Sure, there is more violence here than is typical in a local film. The film’s type of violence is also more realistically drawn. Yet, it still feels that the film teeters towards safety. It avoids ruffling feathers, portraying a type of home invasion that is thin when it comes to allusions and insinuations. It does confront class struggles, but its comprehension is frustratingly simplistic. While the screenplay attempts to be creative in characterizing its invaders as capable of some good manners and civility, the effect is more humorous than humanizing.
It isn’t just that Cry No Fear is stubbornly unsophisticated. It is also technically confused.
Somes, a very capable production designer, seems to have overdone the look of his film. His invaders look more like a motley crew of theater students still in costume than amoral knaves. The costumes, composed of distressed military jackets and bandanas, are far too extravagantly styled, far too specific to their ill motives, to be believable.
On the other hand, the house, that is the primary setting of all the threats, lacks the requisite design to make all the tricks of the film work. Somes neglects mapping the nooks and crannies, relying on the mostly sloppily lighted footage to dictate the efficacy of the horror he attempts to achieve.

Without rhyme or reason
Without a rhyme or reason to its desire to inflict so much torture towards its terrorized protagonists, what’s left of Cry No Fear is just its impression of women either as objects to ogle at or likely victims of oppression.
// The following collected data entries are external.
(** X13.  When the forest gives every row the same anomaly score (as it
    does for identical rows), no row is flagged: each row is Normal, with
    risk score 0.00 and severity Low. *)
Theorem equal_scores_are_all_normal :
  forall (E : Estimator) df rs m rs' result w c i,
    sklearn.fit E app.new_model (pd.select_dtypes_number df) rs = inr (m, rs') ->
    app.call E df rs = (inr result, w) ->
    (forall s,
        In s (anomaly_score E (sklearn.estimators_ E m) (pd.select_dtypes_number df)) ->
        s == c) ->
    (i < pd.index df)%nat ->
    app.status_at result i = Some app.Normal /\
    app.risk_at result i = Some (Finite 0) /\
    app.severity_at result i = Some (Some "Low").
Proof.
  intros E df rs m rs' result w c i Hfit Hcall Hall Hi.
  destruct (call_inversion E _ _ _ _ Hcall) as (m0 & rs0 & Hfit0 & Hlen & _ & _).
  rewrite Hfit in Hfit0. injection Hfit0 as <- <-.
  rewrite (call_result E _ _ _ _ Hfit _ _ Hcall).
  set (scores := anomaly_score E (sklearn.estimators_ E m) (pd.select_dtypes_number df)) in *.
  assert (Hoff : sklearn.offset_ E m == - c).
  { rewrite (fit_offset E _ _ _ _ Hfit).
    unfold sklearn.score_samples, sklearn.raw_scores. fold scores.
    apply percentile_tenth_constant.
    - intros Hnil. apply (f_equal (@length Q)) in Hnil.
      rewrite length_map in Hnil. cbn in Hnil. lia.
    - intros x Hx. apply in_map_iff in Hx. destruct Hx as (s & <- & Hs).
      now rewrite (Hall s Hs). }
  destruct (nth_error scores i) as [s |] eqn:Hs;
    [| apply nth_error_None in Hs; lia].
  assert (Hsc : s == c) by (apply Hall; eapply nth_error_In; exact Hs).
  assert (Hd : (- s - sklearn.offset_ E m) * -(100) == 0) by (rewrite Hoff, Hsc; ring).
  rewrite annotated_severity_at, row_risk, row_status, row_decision.
  fold scores. rewrite Hs. cbn [option_map].
  rewrite (round_comp _ 0 2 Hd).
  change (np.round 0 2) with 0.
  repeat split.
  replace (Qltb (- s - sklearn.offset_ E m) 0) with false; [reflexivity |].
  symmetry. apply Qltb_ge. rewrite Hoff, Hsc. lra.
Qed.

(** [demo_same]: its fourth row. *)
Lemma equal_scores_are_all_normal_witness :
  app.status_at
    (app.frame _ (snd (app.call first_column_scorer demo_same 0%nat))) 3
  = Some app.Normal.
Proof.
  refine (proj1 (equal_scores_are_all_normal first_column_scorer demo_same 0%nat
                   (sklearn.mkFitted first_column_scorer 0%nat (-(7)))
                   1%nat _ _ 7 3%nat _ _ _ _)).
  - vm_compute. reflexivity.
  - vm_compute. reflexivity.
  - intros s Hs. vm_compute in Hs.
    repeat (destruct Hs as [<- | Hs]; [reflexivity |]). contradiction.
  - cbn. lia.
Defined.

(** ** Scoring a frame that was scored before *)

Lemma names_assign_present key v cols :
  pd.lookup key cols <> None ->
  map fst (pd.assign key v cols) = map fst cols.
Proof.
  induction cols as [| [k s] rest IH]; cbn [pd.lookup pd.assign map fst]; intros Hin.
  - contradiction.
  - destruct (String.eqb k key); cbn [map fst]; [reflexivity |].
    f_equal. now apply IH.
Qed.

Lemma lookup_select key v cols :
  pd.lookup key cols = Some v ->
  pd.is_number v = true ->
  pd.lookup key (filter (fun c => pd.is_number (snd c)) cols) = Some v.
Proof.
  intros Hlook Hnum.
  induction cols as [| [k s] rest IH]; cbn [pd.lookup filter snd] in *.
  - discriminate.
  - destruct (String.eqb k key) eqn:Hk.
    + injection Hlook as ->. rewrite Hnum. cbn [pd.lookup]. now rewrite Hk.
    + destruct (pd.is_number s); cbn [pd.lookup]; [rewrite Hk |]; now apply IH.
Qed.

(** X14.  Scoring a frame that [detect_fraud] has already annotated, a
    downloaded report uploaded again for instance, adds no column: the
    three result columns are overwritten where they stand.  And the earlier
    "Risk Score" column, being numeric, is part of the table the second
    forest is fitted on. *)
Theorem scoring_again_overwrites_in_place :
  forall (E : Estimator) df rs result w rs2 result2 w2,
    app.call E df rs = (inr result, w) ->
    app.call E result rs2 = (inr result2, w2) ->
    map fst (pd.columns result2) = map fst (pd.columns result) /\
    pd.index result2 = pd.index df /\
    exists risk,
      pd.lookup "Risk Score" (pd.columns result) = Some (pd.Float64 risk) /\
      pd.lookup "Risk Score" (pd.columns (pd.select_dtypes_number result))
      = Some (pd.Float64 risk).
Proof.
  intros E df rs result w rs2 result2 w2 Hcall1 Hcall2.
  destruct (call_inversion E _ _ _ _ Hcall2) as (m2 & rs2' & _ & _ & -> & _).
  destruct (call_inversion E _ _ _ _ Hcall1) as (m1 & rs1' & _ & _ & Hres & _).
  pose proof (annotated_risk df (app.risk_scores E m1 (pd.select_dtypes_number df))
                (sklearn.predict E m1 (pd.select_dtypes_number df))) as Hrisk.
  pose proof (annotated_severity df (app.risk_scores E m1 (pd.select_dtypes_number df))
                (sklearn.predict E m1 (pd.select_dtypes_number df))) as Hsev.
  pose proof (annotated_status df (app.risk_scores E m1 (pd.select_dtypes_number df))
                (sklearn.predict E m1 (pd.select_dtypes_number df))) as Hstat.
  rewrite <- Hres in Hrisk, Hsev, Hstat.
  split; [| split].
  - unfold app.annotated at 1. cbn [pd.columns].
    rewrite names_assign_present.
    + rewrite names_assign_present.
      * apply names_assign_present. now rewrite Hrisk.
      * rewrite lookup_assign_other by discriminate. now rewrite Hsev.
    + rewrite !lookup_assign_other by discriminate. now rewrite Hstat.
  - cbn [app.annotated pd.index]. now rewrite Hres.
  - eexists. split; [exact Hrisk |].
    cbn [pd.select_dtypes_number pd.columns]. now apply lookup_select.
Qed.

(** [demo], scored twice. *)
Lemma scoring_again_overwrites_in_place_witness :
  map fst
    (pd.columns
       (app.frame _
          (snd (app.call first_column_scorer
                  (app.frame _ (snd (app.call first_column_scorer demo 0%nat)))
                  1%nat))))
  = ["who"; "amount"; "Risk Score"; "Severity"; "Status"].
Proof.
  refine (proj1 (scoring_again_overwrites_in_place first_column_scorer demo 0%nat
                   (app.frame _ (snd (app.call first_column_scorer demo 0%nat)))
                   (snd (app.call first_column_scorer demo 0%nat))
                   1%nat _ _ _ _)).
  - vm_compute. reflexivity.
  - vm_compute. reflexivity.
Defined.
While the sisters do retaliate, their actions are fueled by a need to survive rather than a desire to strip themselves of the dirt and grime inflicted by both the men who harm them and the men who initially viewed them as sexually desirable items.
More haughty than high-concept, the film simply fails to sustain any of the tension it imagines itself to have. – Rappler.com

Francis Joseph Cruz litigates for a living and writes about cinema for fun. The first Filipino movie he saw in the theaters was Carlo J. Caparas' Tirad Pass.
Since then, he's been on a mission to find better memories with Philippine cinema.